What you will do>
All entries must be given again exactly as written.

(Recorded data)
(** The [_mut] drivers borrow the application instead of taking it. *)
Definition drive_with_frames_with_capacity_mut (frames : list (list Z)) (capacity : Z)
    (r : result (list Z) io_error) : Prop := drive_sequential capacity frames r.
Definition drive_with_frames_mut (frames : list (list Z)) (r : result (list Z) io_error) : Prop :=
  drive_with_frames_with_capacity_mut frames DEFAULT_CAPACITY r.
Definition drive_with_frame_with_capacity_mut (frame : list Z) (capacity : Z)
    (r : result (list Z) io_error) : Prop :=
  drive_with_frames_with_capacity_mut [frame] capacity r.
Definition drive_with_frame_mut (frame : list Z) (r : result (list Z) io_error) : Prop :=
  drive_with_frame_with_capacity_mut frame DEFAULT_CAPACITY r.

(** ** [runtime.rs] *)

Definition run_app (frames : list (list Z)) (capacity : option Z) (r : result (list Z) io_error) : Prop :=
  let resolved_capacity := default DEFAULT_CAPACITY capacity in
  if resolved_capacity =? 0
  then r = Err (invalid_input "capacity must be greater than zero")
  else if MAX_SLOW_IO_CAPACITY <? resolved_capacity
  then r = Err (invalid_input ("capacity must not exceed " +:+ pretty MAX_SLOW_IO_CAPACITY +:+ " bytes"))
  else drive_sequential resolved_capacity frames r.
End Drivers.

(** ** [codec.rs] *)

Section TestCodecs.
Context {T : TokioLengthDelimited}.

Definition TEST_MAX_FRAME : Z := DEFAULT_CAPACITY.

(** [LengthDelimitedCodec] with a maximum; a fresh one has read no header. *)
Record LdCodec : Type := mk_LdCodec { ld_limit : Z; ld_state : DecodeState }.
Definition new_test_codec (max_len : Z) : LdCodec := mk_LdCodec max_len Head.

Definition invalid_data (msg : string) : io_error := mk_io_error InvalidData msg.

Fixpoint decode_frames_go (fuel : nat) (max_len : Z) (st : DecodeState) (buf : list Z)
    : list Z * result (list (list Z)) io_error :=
  match fuel with
  | O => (buf, Err (other "out of fuel"))
  | S fuel =>
      match ld_decode max_len st buf with
      | (_, buf, Err error) => (buf, Err (invalid_data ("decode failed: " +:+ message error)))
      | (_, buf, Ok None) => (buf, Ok [])
      | (st, buf, Ok (Some frame)) =>
          match decode_frames_go fuel max_len st buf with
          | (buf, Ok frames) => (buf, Ok (frame :: frames))
          | (buf, Err e) => (buf, Err e)
          end
      end
  end.

Definition decode_frames_with_max (bytes : list Z) (max_len : Z) : result (list (list Z)) io_error :=
  let codec := new_test_codec max_len in
  match decode_frames_go (S (length bytes)) (ld_limit codec) (ld_state codec) bytes with
  | (_, Err e) => Err e
  | (buf, Ok frames) =>
      if bool_decide (buf = []) then Ok frames
      else Err (invalid_data ("unexpected trailing bytes after decode: " +:+ pretty (len buf)))
  end.
Definition decode_frames (bytes : list Z) : result (list (list Z)) io_error :=
  decode_frames_with_max bytes TEST_MAX_FRAME.

Definition encode_frame (codec : LdCodec) (bytes : list Z) : result (list Z) io_error :=
  match ld_encode (ld_limit codec) bytes [] with
  | (_, Err error) => Err (invalid_data ("encode failed: " +:+ message error))
  | (buf, Ok _) => Ok buf
  end.

(** ** [payloads.rs] *)

Fixpoint encode_payloads (payloads : list (list Z)) (codec : LdCodec)
    : result (list (list Z)) io_error :=
  match payloads with
  | [] => Ok []
  | payload :: payloads =>
      match ld_encode (ld_limit codec) payload [] with
      | (_, Err err) => Err (invalid_data ("frame encode failed: " +:+ message err))
      | (buf, Ok _) =>
          match encode_payloads payloads codec with
          | Err e => Err e
          | Ok bufs => Ok (buf :: bufs)
          end
      end
  end.

Context {H : Handler}.

Definition drive_with_payloads_with_capacity (payloads : list (list Z)) (capacity : Z)
    (r : result (list Z) io_error) : Prop :=
  let codec := new_test_codec DEFAULT_CAPACITY in
  match encode_payloads payloads codec with
  | Err e => r = Err e
  | Ok frames => drive_with_frames_with_capacity frames capacity r
  end.
Definition drive_with_payloads (payloads : list (list Z)) (r : result (list Z) io_error) : Prop :=
  drive_with_payloads_with_capacity payloads DEFAULT_CAPACITY r.

Definition drive_with_payloads_with_capacity_mut (payloads : list (list Z)) (capacity : Z)
    (r : result (list Z) io_error) : Prop :=
  let codec := new_test_codec DEFAULT_CAPACITY in
  match encode_payloads payloads codec with
  | Err e => r = Err e
  | Ok frames => drive_with_frames_with_capacity_mut frames capacity r
  end.
Definition drive_with_payloads_mut (payloads : list (list Z)) (r : result (list Z) io_error) : Prop :=
  drive_with_payloads_with_capacity_mut payloads DEFAULT_CAPACITY r.

(** The probe of the prefix only sizes a buffer, but its encoding can fail. *)
Definition drive_with_bincode {M} `{BincodeMessage M} (msg : M) (r : result (list Z) io_error) : Prop :=
  match bincode_encode msg with
  | Err error => r = Err (invalid_data ("bincode encode failed: " +:+ error))
  | Ok bytes =>
      let codec := new_test_codec DEFAULT_CAPACITY in
      match ld_encode (ld_limit codec) [] [] with
      | (_, Err e) => r = Err e
      | (_, Ok _) =>
          match ld_encode (ld_limit codec) bytes [] with
          | (_, Err e) => r = Err e
          | (framed, Ok _) => drive_with_frame framed r
          end
      end
  end.
End TestCodecs.

(** ** [codec_drive.rs] *)

Section CodecDrive.
Context {F : FrameCodec} {E : EofCodec F} {H : Handler}.

(** [decode_frames_with_codec] of [codec_ext.rs], which differs from the test
    kit's in its text. *)
Definition ext_decode_frames_with_codec (codec : Codec) (bytes : list Z)
    : result (list Frame) io_error :=
  let rounds := S (length bytes) in
  match decode_while (decode codec) rounds (decoder codec) bytes with
  | (_, _, Err e) => Err e
  | (st, buf, Ok frames) =>
      match decode_while (decode_eof codec) rounds st buf with
      | (_, _, Err e) => Err e
      | (st, buf, Ok more) =>
          if bool_decide (buf = []) then Ok (frames ++ more)
          else Err (mk_io_error InvalidData
                 ("trailing " +:+ pretty (len buf)
                  +:+ " byte(s) after decoding — possible truncated frame"))
      end
  end.

Definition drive_codec_frames_internal (codec : Codec) (payloads : list (list Z)) (capacity : Z)
    (r : result (list Frame) io_error) : Prop :=
  match encode_payloads_with_codec codec payloads with
  | Err e => r = Err e
  | Ok encoded =>
      exists raw, drive_sequential capacity encoded raw /\
        r = match raw with Err e => Err e | Ok raw => ext_decode_frames_with_codec codec raw end
  end.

Worked solution>
(** The [_mut] drivers borrow the application instead of taking it. *)
Definition drive_with_frames_with_capacity_mut (frames : list (list Z)) (capacity : Z)
    (r : result (list Z) io_error) : Prop := drive_sequential capacity frames r.
Definition drive_with_frames_mut (frames : list (list Z)) (r : result (list Z) io_error) : Prop :=
  drive_with_frames_with_capacity_mut frames DEFAULT_CAPACITY r.
Definition drive_with_frame_with_capacity_mut (frame : list Z) (capacity : Z)
    (r : result (list Z) io_error) : Prop :=
  drive_with_frames_with_capacity_mut [frame] capacity r.
Definition drive_with_frame_mut (frame : list Z) (r : result (list Z) io_error) : Prop :=
  drive_with_frame_with_capacity_mut frame DEFAULT_CAPACITY r.

(** ** [runtime.rs] *)

Definition run_app (frames : list (list Z)) (capacity : option Z) (r : result (list Z) io_error) : Prop :=
  let resolved_capacity := default DEFAULT_CAPACITY capacity in
  if resolved_capacity =? 0
  then r = Err (invalid_input "capacity must be greater than zero")
  else if MAX_SLOW_IO_CAPACITY <? resolved_capacity
  then r = Err (invalid_input ("capacity must not exceed " +:+ pretty MAX_SLOW_IO_CAPACITY +:+ " bytes"))
  else drive_sequential resolved_capacity frames r.
End Drivers.

(** ** [codec.rs] *)

Section TestCodecs.
Context {T : TokioLengthDelimited}.

Definition TEST_MAX_FRAME : Z := DEFAULT_CAPACITY.

(** [LengthDelimitedCodec] with a maximum; a fresh one has read no header. *)
Record LdCodec : Type := mk_LdCodec { ld_limit : Z; ld_state : DecodeState }.
Definition new_test_codec (max_len : Z) : LdCodec := mk_LdCodec max_len Head.

Definition invalid_data (msg : string) : io_error := mk_io_error InvalidData msg.

Fixpoint decode_frames_go (fuel : nat) (max_len : Z) (st : DecodeState) (buf : list Z)
    : list Z * result (list (list Z)) io_error :=
  match fuel with
  | O => (buf, Err (other "out of fuel"))
  | S fuel =>
      match ld_decode max_len st buf with
      | (_, buf, Err error) => (buf, Err (invalid_data ("decode failed: " +:+ message error)))
      | (_, buf, Ok None) => (buf, Ok [])
      | (st, buf, Ok (Some frame)) =>
          match decode_frames_go fuel max_len st buf with
          | (buf, Ok frames) => (buf, Ok (frame :: frames))
          | (buf, Err e) => (buf, Err e)
          end
      end
  end.

Definition decode_frames_with_max (bytes : list Z) (max_len : Z) : result (list (list Z)) io_error :=
  let codec := new_test_codec max_len in
  match decode_frames_go (S (length bytes)) (ld_limit codec) (ld_state codec) bytes with
  | (_, Err e) => Err e
  | (buf, Ok frames) =>
      if bool_decide (buf = []) then Ok frames
      else Err (invalid_data ("unexpected trailing bytes after decode: " +:+ pretty (len buf)))
  end.
Definition decode_frames (bytes : list Z) : result (list (list Z)) io_error :=
  decode_frames_with_max bytes TEST_MAX_FRAME.

Definition encode_frame (codec : LdCodec) (bytes : list Z) : result (list Z) io_error :=
  match ld_encode (ld_limit codec) bytes [] with
  | (_, Err error) => Err (invalid_data ("encode failed: " +:+ message error))
  | (buf, Ok _) => Ok buf
  end.

(** ** [payloads.rs] *)

Fixpoint encode_payloads (payloads : list (list Z)) (codec : LdCodec)
    : result (list (list Z)) io_error :=
  match payloads with
  | [] => Ok []
  | payload :: payloads =>
      match ld_encode (ld_limit codec) payload [] with
      | (_, Err err) => Err (invalid_data ("frame encode failed: " +:+ message err))
      | (buf, Ok _) =>
          match encode_payloads payloads codec with
          | Err e => Err e
          | Ok bufs => Ok (buf :: bufs)
          end
      end
  end.

Context {H : Handler}.

Definition drive_with_payloads_with_capacity (payloads : list (list Z)) (capacity : Z)
    (r : result (list Z) io_error) : Prop :=
  let codec := new_test_codec DEFAULT_CAPACITY in
  match encode_payloads payloads codec with
  | Err e => r = Err e
  | Ok frames => drive_with_frames_with_capacity frames capacity r
  end.
Definition drive_with_payloads (payloads : list (list Z)) (r : result (list Z) io_error) : Prop :=
  drive_with_payloads_with_capacity payloads DEFAULT_CAPACITY r.

Definition drive_with_payloads_with_capacity_mut (payloads : list (list Z)) (capacity : Z)
    (r : result (list Z) io_error) : Prop :=
  let codec := new_test_codec DEFAULT_CAPACITY in
  match encode_payloads payloads codec with
  | Err e => r = Err e
  | Ok frames => drive_with_frames_with_capacity_mut frames capacity r
  end.
Definition drive_with_payloads_mut (payloads : list (list Z)) (r : result (list Z) io_error) : Prop :=
  drive_with_payloads_with_capacity_mut payloads DEFAULT_CAPACITY r.

(** The probe of the prefix only sizes a buffer, but its encoding can fail. *)
Definition drive_with_bincode {M} `{BincodeMessage M} (msg : M) (r : result (list Z) io_error) : Prop :=
  match bincode_encode msg with
  | Err error => r = Err (invalid_data ("bincode encode failed: " +:+ error))
  | Ok bytes =>
      let codec := new_test_codec DEFAULT_CAPACITY in
      match ld_encode (ld_limit codec) [] [] with
      | (_, Err e) => r = Err e
      | (_, Ok _) =>
          match ld_encode (ld_limit codec) bytes [] with
          | (_, Err e) => r = Err e
          | (framed, Ok _) => drive_with_frame framed r
          end
      end
  end.
End TestCodecs.

(** ** [codec_drive.rs] *)

Section CodecDrive.
Context {F : FrameCodec} {E : EofCodec F} {H : Handler}.

(** [decode_frames_with_codec] of [codec_ext.rs], which differs from the test
    kit's in its text. *)
Definition ext_decode_frames_with_codec (codec : Codec) (bytes : list Z)
    : result (list Frame) io_error :=
  let rounds := S (length bytes) in
  match decode_while (decode codec) rounds (decoder codec) bytes with
  | (_, _, Err e) => Err e
  | (st, buf, Ok frames) =>
      match decode_while (decode_eof codec) rounds st buf with
      | (_, _, Err e) => Err e
      | (st, buf, Ok more) =>
          if bool_decide (buf = []) then Ok (frames ++ more)
          else Err (mk_io_error InvalidData
                 ("trailing " +:+ pretty (len buf)
                  +:+ " byte(s) after decoding — possible truncated frame"))
      end
  end.

Definition drive_codec_frames_internal (codec : Codec) (payloads : list (list Z)) (capacity : Z)
    (r : result (list Frame) io_error) : Prop :=
  match encode_payloads_with_codec codec payloads with
  | Err e => r = Err e
  | Ok encoded =>
      exists raw, drive_sequential capacity encoded raw /\
        r = match raw with Err e => Err e | Ok raw => ext_decode_frames_with_codec codec raw end
  end.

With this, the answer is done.